Former New York Governor Andrew Cuomo, in hot water for his handling of the coronavirus pandemic among other things, issued the vaccine mandate for healthcare workers last month. When announced, about 75% of the state’s roughly 450,000 hospital workers were reportedly fully vaccinated.

The New York Attorney General’s office, the lawyers for the plaintiffs, the health department of New York state, and the governor’s office did not immediately respond to requests, according to several outlets.

President Joe Biden announced new federal vaccine mandates last week for all federal workers and some private sector and health care employees, impacting as many as 100 million Americans, according to Reuters.

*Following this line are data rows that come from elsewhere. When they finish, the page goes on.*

(** A new big block has metadata and a header. *)
Lemma big_fresh h ts Vs Vb own rs Ab M G Db cpu n p h' :
  big_ok cfg cpus h ts Vs Vb own rs Ab M G Db -> 0 <= cpu < cpus -> 0 <= n <= 2 ^ 63 -> big_malloc cfg h cpu n false = Ret (p, h') -> p <> null ->
  exists meta x, RBTree.get (hp_big h') p = Ret (Some meta) /\ bm_size meta = n /\ get_header h' (get_actual_header p) = Ret x.
Proof using.
  clear Harena Htag Hmagic Hfreed. intros Hok Hcpu Hn Hr Hp. pose proof (big_malloc_served cfg cpus h ts Vs Vb own rs Ab M G Db cpu n false Hok Hcpu ltac:(lia)) as Hm. rewrite Hr in Hm. cbn [big_served] in Hm.
  destruct Hm as (own' & rs' & Ab' & G' & Hm). destruct (Z.eqb_spec p null); [done|]. destruct Hm as (meta & _ & Hsz & _ & Hok'). pose proof (bo_big _ _ _ _ _ _ _ _ _ _ _ _ Hok') as HB.
  assert (Hq : <[p := meta]> M !! p = Some meta) by apply lookup_insert_eq. destruct (bi_entry _ _ _ _ _ _ _ HB p meta Hq) as [He Hg]. destruct (entry_place cfg h' own' rs' Ab' _ G' HB _ _ He) as (P1 & _ & P3 & _). pose proof (en_size _ _ _ _ _ _ He).
  destruct (heads_ok cfg cpus h' ts Vs own' rs' G' (p - 16) _ (bo_small _ _ _ _ _ _ _ _ _ _ _ _ Hok') eq_refl Hg) as (_ & x & Hx & _). exists meta, x.
  split; [by rewrite (get_ok _ _ _ p (bi_tree _ _ _ _ _ _ _ HB)), Hq|]. split; [done|]. change (get_actual_header p) with (wsub p 16). rewrite wsub_small by lia. unfold get_header. by rewrite Hx.
Qed.

Lemma calloc_full h ts V t th e m size nmemb :
  full_ok h ts V -> ts !! t = Some th -> env_ok cpus e -> 0 <= size -> 0 <= nmemb -> nmemb * size <= 2 ^ 63 -> full_zeroed ts V t m (Z.max (nmemb * size) 1) (rs_calloc cfg th h e m size nmemb).
Proof using Harena Hmagic.
  clear Htag Hfreed. intros Hfull Ht He Hs Hn Hsum. pose proof Hfull as (Vs & Vb & own & rs & Ab & M & G & Db & HV & Hok). set (n := Z.max (nmemb * size) 1). destruct (Z.leb_spec (nmemb * size) 2097152) as [Hle|Hgt].
  - pose proof (rs_calloc_live (KernelSpec0 := seen own) (Fr := big_frame h own rs G) cfg cpus Harena Hmagic h ts Vs t th e m size nmemb 16 (bo_small _ _ _ _ _ _ _ _ _ _ _ _ Hok) Ht He Hs Hn Hle ltac:(by exists 1) ltac:(lia) ltac:(done)) as Hr. fold n in Hr.
    destruct (rs_calloc _ _ _ _ _ _ _) as [[[[p th'] h'] m']| |]; cbn [full_zeroed]; [|by left|done].
    assert (Ha : full_allocated ts (Vs ∪ Vb) t n 16 (Ret (p, th', h'))) by (eapply full_small; [exact Hok|]; cbn [allocated]; destruct (p =? null); tauto). cbn [full_allocated] in Ha. rewrite <- HV in Ha.
    destruct (p =? null); [by destruct Hr as [_ ->]|]. destruct Ha as [Hnone Ha]. destruct Hr as (_ & _ & Hz & Hout & _). split_and!; try done. by eapply zeroed_apart.
  - unfold rs_calloc, layout_array. destruct (Z.leb_spec size (2 ^ 63 - 1)); [|cbn [full_zeroed Z.eqb]; rewrite insert_id by done; done]. unfold calc_and_get, checked_mul. destruct (Z.ltb_spec (nmemb * size) (2 ^ 64)); [|lia]. cbv zeta. fold n.
    pose proof (rs_alloc_full h ts V t th e n 16 Hfull Ht He ltac:(lia) ltac:(by exists 1) ltac:(lia) ltac:(done)) as Ha. unfold rs_alloc in *. rewrite no_class in * by lia.
    pose proof (big_fresh h ts Vs Vb own rs Ab M G Db (e_cpu e) n) as Hf. destruct (big_malloc cfg h (e_cpu e) n false) as [[p h']| |]; cbn [mbind outcome_bind full_allocated full_zeroed] in *; [|done..].
    destruct (Z.eqb_spec p null) as [->|Hp]; [done|]. destruct Ha as [Hnone Ha]. destruct (Hf p h' Hok (eo_cpu _ _ He) ltac:(lia) eq_refl Hp) as (meta & x & Hg & Hsz & Hx). rewrite no_class by lia. rewrite Hg. cbn [mbind outcome_bind].
    unfold calloc_zero. rewrite Hx, Hsz, Z.min_id. cbn [mbind outcome_bind full_zeroed]. destruct (Z.eqb_spec p null) as [|_]; [done|]. split_and!; try done; [lia|]. eapply (zeroed_apart h'); [done|exact Ha|]. intros y Hy. destruct (_ || _); [|done].
    unfold zero. destruct (Z.leb_spec p y); [|done]. destruct (Z.ltb_spec y (p + n)); [lia|done].
Qed.
End Calls.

Many private businesses have already imposed vaccine requirements, but they must offer exemptions to those with a disability or “sincerely held” religious belief according to provisions under the Americans with Disabilities Act (ADA) and Title VII of the Civil Rights Act.

New York City’s municipal unions also saw a win on Tuesday night when a Manhattan Supreme Court judge temporarily blocked Mayor Bill DeBlasio’s vaccine mandate for Department of Education workers that required employees to have at least one vaccine dose by September 27 or face termination, according to the New York Post.

Last week, it was ruled that DOE workers were eligible to apply for medical or religious exemptions from the shot.